■ Your goal ■
Where a line has odd spacing or punctuation, keep it; transcribe all the entries exactly.

■ Input data ■
* * * * * * *
Lemma use_case_alignment_delta platform request :
  ∃ d, (∀ s, returns (use_case_alignment platform request s) (s + d))
       ∧ (d = 0 ∨ d = 8).
Proof.
  pose proof (use_case_alignment_returns platform request) as H.
  destruct (use_case request == "marketing");
    [destruct (contains ["Synthesia"; "Pictory"; "InVideo"; "Promo"] platform) |
     destruct (use_case request == "training");
     [destruct (contains ["Colossyan"; "Hour One"; "Elai"; "DeepBrain"] platform) |
      destruct (use_case request == "social");
      [destruct (contains ["Fliki"; "Steve.ai"; "VEED"; "Lumen5"] platform) |]]].
  all: first
    [ exists 8; split; [exact H | right; reflexivity]
    | exists 0; split; [intros s; rewrite Z.add_0_r; apply H | left; reflexivity] ].
Qed.

Lemma team_size_consideration_delta platform request :
  ∃ d, (∀ s, returns (team_size_consideration platform request s) (s + d))
       ∧ (d = 0 ∨ d = 5)
       ∧ (d = 5 ↔
          (team_size request = "large_team"
           ∧ platform ∈ tier_platforms "enterprise")
          ∨ (team_size request = "just_me"
             ∧ platform ∈ tier_platforms "budget")).
Proof.
  pose proof (team_size_consideration_returns platform request) as H.
  destruct ((team_size request == "large_team")
            && contains (tier_platforms "enterprise") platform) eqn:E1;
    [| destruct ((team_size request == "just_me")
                 && contains (tier_platforms "budget") platform) eqn:E2].
  1-2: exists 5; split; [exact H |]; split; [right; reflexivity |];
       split; [intros _ | reflexivity].
  - left. apply test_true, E1.
  - right. apply test_true, E2.
  - exists 0. split; [intros s; rewrite Z.add_0_r; apply H |].
    split; [left; reflexivity |].
    split; [discriminate |].
    intros [Hc | Hc]; apply test_true in Hc; congruence.
Qed.

Lemma volume_requirements_delta platform request :
  ∃ d, (∀ s, returns (volume_requirements platform request s) (s + d))
       ∧ (d = 0 ∨ d = 5)
       ∧ (d = 5 ↔
          (monthly_volume request = "50+"
           ∧ platform ∈ tier_platforms "enterprise")
          ∨ (monthly_volume request = "1-10"
             ∧ platform ∈ tier_platforms "budget")).
Proof.
  pose proof (volume_requirements_returns platform request) as H.
  destruct ((monthly_volume request == "50+")
            && contains (tier_platforms "enterprise") platform) eqn:E1;
    [| destruct ((monthly_volume request == "1-10")
                 && contains (tier_platforms "budget") platform) eqn:E2].
  1-2: exists 5; split; [exact H |]; split; [right; reflexivity |];
       split; [intros _ | reflexivity].
  - left. apply test_true, E1.
  - right. apply test_true, E2.
  - exists 0. split; [intros s; rewrite Z.add_0_r; apply H |].
    split; [left; reflexivity |].
    split; [discriminate |].
    intros [Hc | Hc]; apply test_true in Hc; congruence.
Qed.

(** The tier-match bonus is +10 exactly for the three matching pairs of a
    budget value and a tier, and nothing otherwise: the mid-tier platforms of
    a [budget_friendly] pool, the enterprise platforms of a [professional]
    pool and the specialized platforms never get it. *)
Theorem tier_bonus_iff_matching_pair platform request :
  ∃ d, (∀ s, returns (budget_alignment platform request s) (s + d))
       ∧ (d = 0 ∨ d = 10)
       ∧ (d = 10 ↔
          (budget request = "budget_friendly"
           ∧ platform ∈ tier_platforms "budget")
          ∨ (budget request = "professional"
             ∧ platform ∈ tier_platforms "mid_tier")
          ∨ (budget request = "enterprise"
             ∧ platform ∈ tier_platforms "enterprise")).
Proof. apply budget_alignment_delta. Qed.

(** The team-size and the volume bonus are +5 each, and go to enterprise
    platforms (large team, 50+ videos) or budget platforms (one person, 1-10
    videos) only. *)
Theorem team_and_volume_bonus_iff platform request :
  ∃ dt dv,
    (∀ s, returns (team_size_consideration platform request s) (s + dt))
    ∧ (∀ s, returns (volume_requirements platform request s) (s + dv))
    ∧ (dt = 0 ∨ dt = 5) ∧ (dv = 0 ∨ dv = 5)
    ∧ (dt = 5 ↔
       (team_size request = "large_team"
        ∧ platform ∈ tier_platforms "enterprise")
       ∨ (team_size request = "just_me"
          ∧ platform ∈ tier_platforms "budget"))
    ∧ (dv = 5 ↔
       (monthly_volume request = "50+"
        ∧ platform ∈ tier_platforms "enterprise")
       ∨ (monthly_volume request = "1-10"
          ∧ platform ∈ tier_platforms "budget")).
Proof.
  destruct (team_size_consideration_delta platform request)
    as (dt & Ht & Bt & It).
  destruct (volume_requirements_delta platform request) as (dv & Hv & Bv & Iv).
  exists dt, dv. auto 10.
Qed.

(** The four blocks add amounts that do not depend on the running score, so
    that the base score is 75 plus the four amounts and the order of the
    blocks does not matter: run in the reverse order they give the same
    score. *)
Theorem bonus_blocks_add_independently platform request :
  ∃ d1 d2 d3 d4,
    (d1 = 0 ∨ d1 = 10) ∧ (d2 = 0 ∨ d2 = 8)
    ∧ (d3 = 0 ∨ d3 = 5) ∧ (d4 = 0 ∨ d4 = 5)
    ∧ (∀ s, returns (budget_alignment platform request s) (s + d1))
    ∧ (∀ s, returns (use_case_alignment platform request s) (s + d2))
    ∧ (∀ s, returns (team_size_consideration platform request s) (s + d3))
    ∧ (∀ s, returns (volume_requirements platform request s) (s + d4))
    ∧ returns (base_score_of platform request) (75 + d1 + d2 + d3 + d4)
    ∧ returns (s ← volume_requirements platform request 75;
               s ← team_size_consideration platform request s;
               s ← use_case_alignment platform request s;
               budget_alignment platform request s)
        (75 + d1 + d2 + d3 + d4).
Proof.
  destruct (budget_alignment_delta platform request) as (d1 & H1 & B1 & _).
  destruct (use_case_alignment_delta platform request) as (d2 & H2 & B2).
  destruct (team_size_consideration_delta platform request)
    as (d3 & H3 & B3 & _).
  destruct (volume_requirements_delta platform request) as (d4 & H4 & B4 & _).
  exists d1, d2, d3, d4. do 8 (split; [assumption |]). split.
  - unfold base_score_of.
    eapply returns_bind; [apply H1 |].
    eapply returns_bind; [apply H2 |].
    eapply returns_bind; [apply H3 |]. apply H4.
  - eapply returns_bind; [apply H4 |].
    eapply returns_bind; [apply H3 |].
    eapply returns_bind; [apply H2 |].
    replace (75 + d1 + d2 + d3 + d4) with (75 + d4 + d3 + d2 + d1) by lia.
    apply H1.
Qed.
* * * * * * *
■ Completed exercise ■
Lemma use_case_alignment_delta platform request :
  ∃ d, (∀ s, returns (use_case_alignment platform request s) (s + d))
       ∧ (d = 0 ∨ d = 8).
Proof.
  pose proof (use_case_alignment_returns platform request) as H.
  destruct (use_case request == "marketing");
    [destruct (contains ["Synthesia"; "Pictory"; "InVideo"; "Promo"] platform) |
     destruct (use_case request == "training");
     [destruct (contains ["Colossyan"; "Hour One"; "Elai"; "DeepBrain"] platform) |
      destruct (use_case request == "social");
      [destruct (contains ["Fliki"; "Steve.ai"; "VEED"; "Lumen5"] platform) |]]].
  all: first
    [ exists 8; split; [exact H | right; reflexivity]
    | exists 0; split; [intros s; rewrite Z.add_0_r; apply H | left; reflexivity] ].
Qed.

Lemma team_size_consideration_delta platform request :
  ∃ d, (∀ s, returns (team_size_consideration platform request s) (s + d))
       ∧ (d = 0 ∨ d = 5)
       ∧ (d = 5 ↔
          (team_size request = "large_team"
           ∧ platform ∈ tier_platforms "enterprise")
          ∨ (team_size request = "just_me"
             ∧ platform ∈ tier_platforms "budget")).
Proof.
  pose proof (team_size_consideration_returns platform request) as H.
  destruct ((team_size request == "large_team")
            && contains (tier_platforms "enterprise") platform) eqn:E1;
    [| destruct ((team_size request == "just_me")
                 && contains (tier_platforms "budget") platform) eqn:E2].
  1-2: exists 5; split; [exact H |]; split; [right; reflexivity |];
       split; [intros _ | reflexivity].
  - left. apply test_true, E1.
  - right. apply test_true, E2.
  - exists 0. split; [intros s; rewrite Z.add_0_r; apply H |].
    split; [left; reflexivity |].
    split; [discriminate |].
    intros [Hc | Hc]; apply test_true in Hc; congruence.
Qed.

Lemma volume_requirements_delta platform request :
  ∃ d, (∀ s, returns (volume_requirements platform request s) (s + d))
       ∧ (d = 0 ∨ d = 5)
       ∧ (d = 5 ↔
          (monthly_volume request = "50+"
           ∧ platform ∈ tier_platforms "enterprise")
          ∨ (monthly_volume request = "1-10"
             ∧ platform ∈ tier_platforms "budget")).
Proof.
  pose proof (volume_requirements_returns platform request) as H.
  destruct ((monthly_volume request == "50+")
            && contains (tier_platforms "enterprise") platform) eqn:E1;
    [| destruct ((monthly_volume request == "1-10")
                 && contains (tier_platforms "budget") platform) eqn:E2].
  1-2: exists 5; split; [exact H |]; split; [right; reflexivity |];
       split; [intros _ | reflexivity].
  - left. apply test_true, E1.
  - right. apply test_true, E2.
  - exists 0. split; [intros s; rewrite Z.add_0_r; apply H |].
    split; [left; reflexivity |].
    split; [discriminate |].
    intros [Hc | Hc]; apply test_true in Hc; congruence.
Qed.

(** The tier-match bonus is +10 exactly for the three matching pairs of a
    budget value and a tier, and nothing otherwise: the mid-tier platforms of
    a [budget_friendly] pool, the enterprise platforms of a [professional]
    pool and the specialized platforms never get it. *)
Theorem tier_bonus_iff_matching_pair platform request :
  ∃ d, (∀ s, returns (budget_alignment platform request s) (s + d))
       ∧ (d = 0 ∨ d = 10)
       ∧ (d = 10 ↔
          (budget request = "budget_friendly"
           ∧ platform ∈ tier_platforms "budget")
          ∨ (budget request = "professional"
             ∧ platform ∈ tier_platforms "mid_tier")
          ∨ (budget request = "enterprise"
             ∧ platform ∈ tier_platforms "enterprise")).
Proof. apply budget_alignment_delta. Qed.

(** The team-size and the volume bonus are +5 each, and go to enterprise
    platforms (large team, 50+ videos) or budget platforms (one person, 1-10
    videos) only. *)
Theorem team_and_volume_bonus_iff platform request :
  ∃ dt dv,
    (∀ s, returns (team_size_consideration platform request s) (s + dt))
    ∧ (∀ s, returns (volume_requirements platform request s) (s + dv))
    ∧ (dt = 0 ∨ dt = 5) ∧ (dv = 0 ∨ dv = 5)
    ∧ (dt = 5 ↔
       (team_size request = "large_team"
        ∧ platform ∈ tier_platforms "enterprise")
       ∨ (team_size request = "just_me"
          ∧ platform ∈ tier_platforms "budget"))
    ∧ (dv = 5 ↔
       (monthly_volume request = "50+"
        ∧ platform ∈ tier_platforms "enterprise")
       ∨ (monthly_volume request = "1-10"
          ∧ platform ∈ tier_platforms "budget")).
Proof.
  destruct (team_size_consideration_delta platform request)
    as (dt & Ht & Bt & It).
  destruct (volume_requirements_delta platform request) as (dv & Hv & Bv & Iv).
  exists dt, dv. auto 10.
Qed.

(** The four blocks add amounts that do not depend on the running score, so
    that the base score is 75 plus the four amounts and the order of the
    blocks does not matter: run in the reverse order they give the same
    score. *)
Theorem bonus_blocks_add_independently platform request :
  ∃ d1 d2 d3 d4,
    (d1 = 0 ∨ d1 = 10) ∧ (d2 = 0 ∨ d2 = 8)
    ∧ (d3 = 0 ∨ d3 = 5) ∧ (d4 = 0 ∨ d4 = 5)
    ∧ (∀ s, returns (budget_alignment platform request s) (s + d1))
    ∧ (∀ s, returns (use_case_alignment platform request s) (s + d2))
    ∧ (∀ s, returns (team_size_consideration platform request s) (s + d3))
    ∧ (∀ s, returns (volume_requirements platform request s) (s + d4))
    ∧ returns (base_score_of platform request) (75 + d1 + d2 + d3 + d4)
    ∧ returns (s ← volume_requirements platform request 75;
               s ← team_size_consideration platform request s;
               s ← use_case_alignment platform request s;
               budget_alignment platform request s)
        (75 + d1 + d2 + d3 + d4).
Proof.
  destruct (budget_alignment_delta platform request) as (d1 & H1 & B1 & _).
  destruct (use_case_alignment_delta platform request) as (d2 & H2 & B2).
  destruct (team_size_consideration_delta platform request)
    as (d3 & H3 & B3 & _).
  destruct (volume_requirements_delta platform request) as (d4 & H4 & B4 & _).
  exists d1, d2, d3, d4. do 8 (split; [assumption |]). split.
  - unfold base_score_of.
    eapply returns_bind; [apply H1 |].
    eapply returns_bind; [apply H2 |].
    eapply returns_bind; [apply H3 |]. apply H4.
  - eapply returns_bind; [apply H4 |].
    eapply returns_bind; [apply H3 |].
    eapply returns_bind; [apply H2 |].
    replace (75 + d1 + d2 + d3 + d4) with (75 + d4 + d3 + d2 + d1) by lia.
    apply H1.
Qed.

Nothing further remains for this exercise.